*** Opening of SOURCE DATA ***

(** A key is an array index when it is the canonical decimal form of an
    integer below [2^32 - 1]. *)
Definition array_index (k : jsstring) : option N :=
  match k with
  | [] => None
  | c :: r =>
      if forallb is_digit k && implb (c =? 48)%N (bool_decide (r = []))
         && (length k <=? 10)%nat && (digits_value k <? 4294967295)%N
      then Some (digits_value k) else None
  end.

Fixpoint uint_digits (u : Decimal.uint) : jsstring :=
  match u with
  | Decimal.Nil => []
  | Decimal.D0 u => 48%N :: uint_digits u
  | Decimal.D1 u => 49%N :: uint_digits u
  | Decimal.D2 u => 50%N :: uint_digits u
  | Decimal.D3 u => 51%N :: uint_digits u
  | Decimal.D4 u => 52%N :: uint_digits u
  | Decimal.D5 u => 53%N :: uint_digits u
  | Decimal.D6 u => 54%N :: uint_digits u
  | Decimal.D7 u => 55%N :: uint_digits u
  | Decimal.D8 u => 56%N :: uint_digits u
  | Decimal.D9 u => 57%N :: uint_digits u
  end.

(** A digit string without a leading zero. *)
Definition nlz (ds : jsstring) : Prop :=
  match ds with c :: _ => c <> 48%N | [] => True end.

(** [String(i)] for an index. *)
Definition index_key (i : nat) : jsstring := uint_digits (Nat.to_uint i).

Definition has_key (k : jsstring) (o : props) : bool :=
  bool_decide (k ∈ o.*1).

(** [o[k]] on own properties. *)
Fixpoint get_prop (k : jsstring) (o : props) : option value :=
  match o with
  | [] => None
  | (k', v) :: r => if decide (k' = k) then Some v else get_prop k r
  end.

Fixpoint replace_prop (k : jsstring) (v : value) (o : props) : props :=
  match o with
  | [] => []
  | (k', v') :: r =>
      if decide (k' = k) then (k', v) :: r else (k', v') :: replace_prop k v r
  end.

(** A new array-index key goes after the smaller indices and before the rest. *)
Fixpoint insert_index (n : N) (k : jsstring) (v : value) (o : props) : props :=
  match o with
  | [] => [(k, v)]
  | (k', v') :: r =>
      match array_index k' with
      | Some m => if (m <? n)%N then (k', v') :: insert_index n k v r
                  else (k, v) :: o
      | None => (k, v) :: o
      end
  end.

(** [CreateDataProperty(o, k, v)]: an existing key keeps its place and takes
    the new value; a new array index is placed in ascending numeric order among
    the indices, which come first; any other new key goes last. *)
Definition set_prop (o : props) (k : jsstring) (v : value) : props :=
  if has_key k o then replace_prop k v o
  else match array_index k with
       | Some n => insert_index n k v o
       | None => o ++ [(k, v)]
       end.

(** [Object.keys(o)] *)
Definition Object_keys (o : props) : list jsstring := o.*1.

(** [k1] can stand before [k2] among the keys of one object: array indices
    come first, in ascending order. *)
Definition key_before (k1 k2 : jsstring) : Prop :=
  match array_index k1, array_index k2 with
  | Some a, Some b => (a < b)%N
  | Some _, None => True
  | None, Some _ => False
  | None, None => True
  end.

Fixpoint ordered_keys (ks : list jsstring) : Prop :=
  match ks with
  | [] => True
  | k :: r => Forall (key_before k) r /\ ordered_keys r
  end.

(** The property lists that are objects: no key twice, keys in key order. *)
Definition well_formed (o : props) : Prop :=
  NoDup o.*1 /\ ordered_keys o.*1.

(** ** [JSON.parse]

    A recursive-descent reader of the JSON grammar (ECMA-404), as
    [JSON.parse(text)] without a reviver applies it.  Every nested call spends
    one unit of [fuel]; [JSON_parse] supplies enough for the whole text. *)

Inductive parsed (A : Type) :=
| Parsed (a : A) (rest : jsstring)
| SyntaxError
| OutOfFuel.
Arguments Parsed {A} a rest.
Arguments SyntaxError {A}.
Arguments OutOfFuel {A}.

(** JSON white space: SP, TAB, LF and CR only. *)
Definition is_json_ws (c : N) : bool :=
  ((c =? 32) || (c =? 9) || (c =? 10) || (c =? 13))%N.

Fixpoint skip_ws (s : jsstring) : jsstring :=
  match s with
  | c :: r => if is_json_ws c then skip_ws r else s
  | [] => []
  end.

Definition hex_value (c : N) : option N :=
  if is_digit c then Some (c - 48)%N
  else if ((65 <=? c) && (c <=? 70))%N then Some (c - 55)%N
  else if ((97 <=? c) && (c <=? 102))%N then Some (c - 87)%N
  else None.

(** The code unit a single-character escape stands for. *)
Definition unescape (c : N) : option N :=
  if (c =? ch "b")%N then Some 8%N
  else if (c =? ch "f")%N then Some 12%N
  else if (c =? ch "n")%N then Some 10%N
  else if (c =? ch "r")%N then Some 13%N
  else if (c =? ch "t")%N then Some 9%N
  else if (c =? ch "/")%N || (c =? ch "\")%N || (c =? dquote)%N then Some c
  else None.

(** The characters of a string literal after its opening quote, up to and
    including the closing quote. *)
Fixpoint parse_chars (s acc : jsstring) : option (jsstring * jsstring) :=
  match s with
  | [] => None
  | c :: r =>
      if (c =? dquote)%N then Some (rev acc, r)
      else if (c =? ch "\")%N then
        match r with
        | [] => None
        | e :: r1 =>
            if (e =? ch "u")%N then
              match r1 with
              | h1 :: h2 :: h3 :: h4 :: r2 =>
                  match hex_value h1, hex_value h2, hex_value h3, hex_value h4 with
                  | Some a, Some b, Some c', Some d =>
                      parse_chars r2 ((4096 * a + 256 * b + 16 * c' + d)%N :: acc)
                  | _, _, _, _ => None
                  end
              | _ => None
              end
            else
              match unescape e with
              | Some c' => parse_chars r1 (c' :: acc)
              | None => None
              end
        end
      else if (c <? 32)%N then None
      else parse_chars r (c :: acc)
  end.

(** The longest run of digits at the head of [s], and what follows it. *)
Fixpoint span_digits (s : jsstring) : jsstring * jsstring :=
  match s with
  | c :: r => if is_digit c then let (ds, r') := span_digits r in (c :: ds, r')
              else ([], s)
  | [] => ([], [])
  end.

(** A number literal: an optional minus, an integer part that is [0] or starts
    with a digit other than [0], an optional fraction of a point and digits, an
    optional exponent of [e] or [E], an optional sign and digits. *)
Definition parse_number (s : jsstring) : option (number * jsstring) :=
  let (neg, s1) := match s with
                   | c :: r => if (c =? ch "-")%N then (true, r) else (false, s)
                   | [] => (false, s)
                   end in
  let (int_ds, s2) := span_digits s1 in
  match int_ds with
  | [] => None
  | d0 :: more =>
      if (d0 =? 48)%N && negb (bool_decide (more = [])) then None
      else
        let frac :=
          match s2 with
          | c :: r =>
              if (c =? ch ".")%N then
                let (fs, r') := span_digits r in
                match fs with [] => None | _ => Some (fs, r') end
              else Some ([], s2)
          | [] => Some ([], s2)
          end in
        match frac with
        | None => None
        | Some (frac_ds, s3) =>
            let expo :=
              match s3 with
              | c :: r =>
                  if (c =? ch "e")%N || (c =? ch "E")%N then
                    let (eneg, r1) :=
                      match r with
                      | x :: r' => if (x =? ch "-")%N then (true, r')
                                   else if (x =? ch "+")%N then (false, r')
                                   else (false, r)
                      | [] => (false, r)
                      end in
                    let (es, r2) := span_digits r1 in
                    match es with
                    | [] => None
                    | _ => let e := Z.of_N (digits_value es) in
                           Some (if eneg then (- e)%Z else e, r2)
                    end
                  else Some (0%Z, s3)
              | [] => Some (0%Z, s3)
              end in
            match expo with
            | None => None
            | Some (e, s4) =>
                let m := Z.of_N (digits_value (int_ds ++ frac_ds)) in
                Some ({| mant := if neg then (- m)%Z else m;
                         exp10 := (e - Z.of_nat (length frac_ds))%Z |}, s4)
            end
        end
  end.

(** [s] starts with the keyword [kw]: what follows it. *)
Fixpoint strip_prefix (kw s : jsstring) : option jsstring :=
  match kw, s with
  | [], _ => Some s
  | k :: kw', c :: s' => if (k =? c)%N then strip_prefix kw' s' else None
  | _ :: _, [] => None
  end.

Definition parse_keyword (kw : string) (v : value) (s : jsstring) : parsed value :=
  match strip_prefix (lit kw) s with
  | Some r => Parsed v r
  | None => SyntaxError
  end.

Fixpoint parse_value (fuel : nat) (s : jsstring) : parsed value :=
  match fuel with
  | O => OutOfFuel
  | S fuel =>
      match skip_ws s with
      | [] => SyntaxError
      | c :: r =>
          if (c =? ch "{")%N then
            match skip_ws r with
            | c' :: r' =>
                if (c' =? ch "}")%N then Parsed (VObj []) r'
                else parse_members fuel r []
            | [] => SyntaxError
            end
          else if (c =? ch "[")%N then
            match skip_ws r with
            | c' :: r' =>
                if (c' =? ch "]")%N then Parsed (VArr []) r'
                else parse_elements fuel r []
            | [] => SyntaxError
            end
          else if (c =? dquote)%N then
            match parse_chars r [] with
            | Some (str, r') => Parsed (VStr str) r'
            | None => SyntaxError
            end
          else if (c =? ch "t")%N then parse_keyword "true" (VBool true) (c :: r)
          else if (c =? ch "f")%N then parse_keyword "false" (VBool false) (c :: r)
          else if (c =? ch "n")%N then parse_keyword "null" VNull (c :: r)
          else
            match parse_number (c :: r) with
            | Some (d, r') => Parsed (VNum d) r'
            | None => SyntaxError
            end
      end
  end

(** The elements of an array after its opening bracket; [acc] holds the ones
    read so far, last first. *)
with parse_elements (fuel : nat) (s : jsstring) (acc : list value) : parsed value :=
  match fuel with
  | O => OutOfFuel
  | S fuel =>
      match parse_value fuel s with
      | Parsed v r =>
          match skip_ws r with
          | c :: r' =>
              if (c =? ch ",")%N then parse_elements fuel r' (v :: acc)
              else if (c =? ch "]")%N then Parsed (VArr (rev (v :: acc))) r'
              else SyntaxError
          | [] => SyntaxError
          end
      | SyntaxError => SyntaxError
      | OutOfFuel => OutOfFuel
      end
  end

(** The members of an object after its opening brace; [acc] is the object
    built so far.  A repeated name overwrites the earlier value. *)
with parse_members (fuel : nat) (s : jsstring) (acc : props) : parsed value :=
  match fuel with
  | O => OutOfFuel
  | S fuel =>
      match skip_ws s with
      | q :: r =>
          if (q =? dquote)%N then
            match parse_chars r [] with
            | Some (k, r1) =>
                match skip_ws r1 with
                | c :: r2 =>
                    if (c =? ch ":")%N then
                      match parse_value fuel r2 with
                      | Parsed v r3 =>
                          match skip_ws r3 with
                          | c' :: r4 =>
                              if (c' =? ch ",")%N
                              then parse_members fuel r4 (set_prop acc k v)
                              else if (c' =? ch "}")%N
                              then Parsed (VObj (set_prop acc k v)) r4
                              else SyntaxError
                          | [] => SyntaxError
                          end
                      | SyntaxError => SyntaxError
                      | OutOfFuel => OutOfFuel
                      end
                    else SyntaxError
                | [] => SyntaxError
                end
            | None => SyntaxError
            end
          else SyntaxError
      | [] => SyntaxError
      end
  end.

(** [JSON.parse(text)]: [None] stands for the [SyntaxError] it throws. *)
Definition JSON_parse (text : jsstring) : option value :=
  match parse_value (2 * length text + 2) text with
  | Parsed v rest => match skip_ws rest with [] => Some v | _ => None end
  | _ => None
  end.

(** ** Promises

    How an awaited promise settles, and what a [catch] clause can receive. *)

Inductive thrown :=
| JsError (message : jsstring)   (* an instance of [Error] *)
| NotError (v : value).          (* anything else that was thrown *)

Inductive settled (A : Type) :=
| Fulfilled (a : A)
| Rejected (reason : thrown).
Arguments Fulfilled {A} a.
Arguments Rejected {A} reason.

(** ** services/hdl-generator.service.ts *)

(** [interface HdlFile]: at run time a reply entry is whatever the reply held;
    this is the shape the schema asks for, with every field a non-empty
    string. *)
Definition nonempty_string_field (k : string) (o : props) : bool :=
  match get_prop (lit k) o with
  | Some (VStr s) => negb (bool_decide (s = []))
  | _ => false
  end.

Definition is_HdlFile (v : value) : bool :=
  match v with
  | VObj o =>
      (length o =? 3)%nat && nonempty_string_field "filename" o
      && nonempty_string_field "language" o && nonempty_string_field "code" o
  | _ => false
  end.

(** What [[[Prototype]]] of an object created by a literal [{}] points to:
    [Object.prototype], unless an assignment to [__proto__] replaced it. *)
Inductive prototype :=
| ObjectPrototype
| ProtoValue (v : value).

(** [interface GeneratedOutput]: the object [generateHdl] builds and returns,
    as its prototype and its own properties. *)
Record GeneratedOutput := { proto : prototype; own : props }.

Inductive HdlLanguage := VHDL | Verilog.

Definition HdlLanguage_string (l : HdlLanguage) : jsstring :=
  match l with
  | VHDL => lit "VHDL"
  | Verilog => lit "Verilog"
  end.

Inductive Schema :=
| STRING (description : jsstring)
| OBJECT (properties : list (jsstring * Schema)) (required : list jsstring).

*** Close of SOURCE DATA ***

## TASK TO CARRY OUT
Please give an exact copy of the entries above, from the line with "match frac with" down to the line with "let (eneg, r1)", inclusive, and nothing else.

## RESPONSE
        match frac with
        | None => None
        | Some (frac_ds, s3) =>
            let expo :=
              match s3 with
              | c :: r =>
                  if (c =? ch "e")%N || (c =? ch "E")%N then
                    let (eneg, r1) :=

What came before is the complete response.